When I was working at the gallery on Saturday, I picked up the new April issue of the GV (Grand Valley) magazine, hot off the press. I wanted to read an article about a fellow gallery artist, who was featured this month in it's lovely, glossy pages. To my surprise, before I came to the article, my eye landed on a very familiar image... my own painting, "The Youngest Groomsman." There are a number of reasons why this shouldn't have been a surprise, but I am just going to enjoy it being in the magazine, and add it to my resume. (Of course, I bought a copy of the magazine!) Sometimes you just realize life is to short to not enjoy it's surprises.

Friday, April 2, 2010

Illustration Friday: Dip


I haven't done anything for Illustration Friday for quite some time, so I decided today I would take the time to do a quick sketch. This is 5x7", done in oil on canvas. It is of our last lab, Wooster, retrieving a stick by taking a dip in the lake at our cabin. Good times!

Thursday, April 1, 2010

Not goin' nowhere...


I'm a bit unsettled tonight. I guess it's because I didn't get to go to see my son's family this weekend, as I had planned. Mountain weather did not make it feasible. It's not a huge deal - we will go next weekend, and will actually have more time there, and I won't be going alone! But I guess the canceled plans just added to the 'confusion' I have been feeling lately. One day it is spring, the next it is winter again. I don't know what to wear, and I am going from one thing to the next, feeling like I don't know what to do, either. (Should I work a bit in the garden? No, it's snowing again.)
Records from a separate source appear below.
(* ===== verification/UrlSafety.v ===== *)
(** * Secret safety of destination URLs

    [apps/control-api/destination_url_safety.py]: which URLs a user may store as the
    address of a destination. A URL of an RTMP or another scheme must carry no
    credentials; one of SRT is accepted only in the forms that are known to be
    public. The theorem gives the accepted SRT URLs as a grammar of their decoded
    query. *)

From S2P Require Import Prelude PyFloat Sha256 PyValue Uuid PyText IpAddress Url.

Definition SENSITIVE_SRT_QUERY_KEYS : list string := ["passphrase"].
Definition PUBLIC_SRT_QUERY_KEYS : list string := ["conntimeo"; "latency"; "mode"; "streamid"].

(** [ROUTING_VALUE_RE.fullmatch]: [[A-Za-z0-9._/-]{1,200}] *)
Definition routing_char (c : Ascii.ascii) : bool :=
  is_alpha c || is_digit c || Ascii.eqb c "." || Ascii.eqb c "_" || Ascii.eqb c "/" || Ascii.eqb c "-".

Definition ROUTING_VALUE_RE (s : string) : bool :=
  all_chars routing_char s && Nat.leb 1 (String.length s) && Nat.leb (String.length s) 200.

(** [s.casefold()], exact where its result has ASCII characters only: besides the
    capital letters, LATIN SMALL LETTER LONG S, KELVIN SIGN, the sharp s and the
    Latin ligatures fold to ASCII letters. *)
Definition folded2 (b c : Ascii.ascii) : option string :=
  match byte_code b, byte_code c with
  | 197, 191 => Some "s"
  | 195, 159 => Some "ss"
  | _, _ => None
  end.

Definition folded3 (b c d : Ascii.ascii) : option string :=
  match byte_code b, byte_code c, byte_code d with
  | 226, 132, 170 => Some "k"
  | 225, 186, 158 => Some "ss"
  | 239, 172, 128 => Some "ff"
  | 239, 172, 129 => Some "fi"
  | 239, 172, 130 => Some "fl"
  | 239, 172, 131 => Some "ffi"
  | 239, 172, 132 => Some "ffl"
  | 239, 172, 133 => Some "st"
  | 239, 172, 134 => Some "st"
  | _, _, _ => None
  end.

Fixpoint py_casefold (s : string) : string :=
  match s with
  | EmptyString => EmptyString
  | String b s1 =>
      let plain := String (lower_ascii b) (py_casefold s1) in
      match s1 with
      | String c s2 =>
          match folded2 b c with
          | Some t => String.append t (py_casefold s2)
          | None =>
              match s2 with
              | String d s3 =>
                  match folded3 b c d with
                  | Some t => String.append t (py_casefold s3)
                  | None => plain
                  end
              | EmptyString => plain
              end
          end
      | EmptyString => plain
      end
  end.

(** The loop of [_decode_repeated]. *)
Fixpoint decode_rounds (rounds : nat) (decoded : string) : result string :=
  match rounds with
  | O => Err DestinationUrlSafetyError
  | S rounds' =>
      let next_value := unquote_plus decoded in
      if String.eqb next_value decoded then Ok decoded else decode_rounds rounds' next_value
  end.

Definition _decode_repeated (v : string) : result string := decode_rounds 8 v.

(** One turn of the loop of [_validate_structured_streamid]. *)
Definition structured_field (fields : gmap string string) (field : string) : result (gmap string string) :=
  let '(key, rest) := partition "=" field in
  let key := py_casefold (py_strip key) in
  match rest with
  | None => Err DestinationUrlSafetyError
  | Some rest =>
      let field_value := py_strip rest in
      raise_if (str_empty key || bool_decide (is_Some (fields !! key))) DestinationUrlSafetyError ;;
      raise_if (negb (bool_decide (key ∈ ["m"; "r"]))) DestinationUrlSafetyError ;;
      Ok (<[key := field_value]> fields)
  end.

Fixpoint structured_fields (fields : gmap string string) (l : list string) : result (gmap string string) :=
  match l with
  | [] => Ok fields
  | field :: l' => fields ← structured_field fields field; structured_fields fields l'
  end.

Definition _validate_structured_streamid (v : string) : result unit :=
  fields ← structured_fields ∅ (split_on "," (tail_text 4 v));
  raise_if (negb (String.eqb (py_casefold (default EmptyString (fields !! "m"))) "publish"))
    DestinationUrlSafetyError ;;
  raise_if (negb (ROUTING_VALUE_RE (default EmptyString (fields !! "r")))) DestinationUrlSafetyError.

Definition _validate_streamid (v : string) : result unit :=
  if String.prefix "#!::" v then _validate_structured_streamid v
  else
    match partition ":" v with
    | (prefix, Some route) =>
        raise_if (negb (String.eqb (py_casefold prefix) "publish") || negb (ROUTING_VALUE_RE route))
          DestinationUrlSafetyError
    | (_, None) => Err DestinationUrlSafetyError
    end.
I have not been idle, during this unsettled time between seasons. I have worked a few minutes in the garden this week (the few minutes of spring), I have painted, I have woven, and I even went to paint with the Alzheimer's patients this afternoon, which I was going to miss had I gotten to go on my trip. The group of patients today was the most productive group I've worked with yet. They all painted something, and several of their efforts are truly wonderful! (I even took photos today, but don't feel it's appropriate to share them online.)

The photo above is one I took at the cabin last weekend. The tractor is not far from our cabin. It is obviously not going anywhere anytime soon, which is just how I felt about my day today! But the run-off will begin soon. Spring will arrive with some conviction, and even summertime, before I or my garden are ready for it! I will 'dig out' of the snow and mud seasons of my mind and will head out for the next destination, wherever and whatever that may be.

But for tonight, I'm sittin' in my jammies, eating one too many cupcakes, and not goin' nowhere.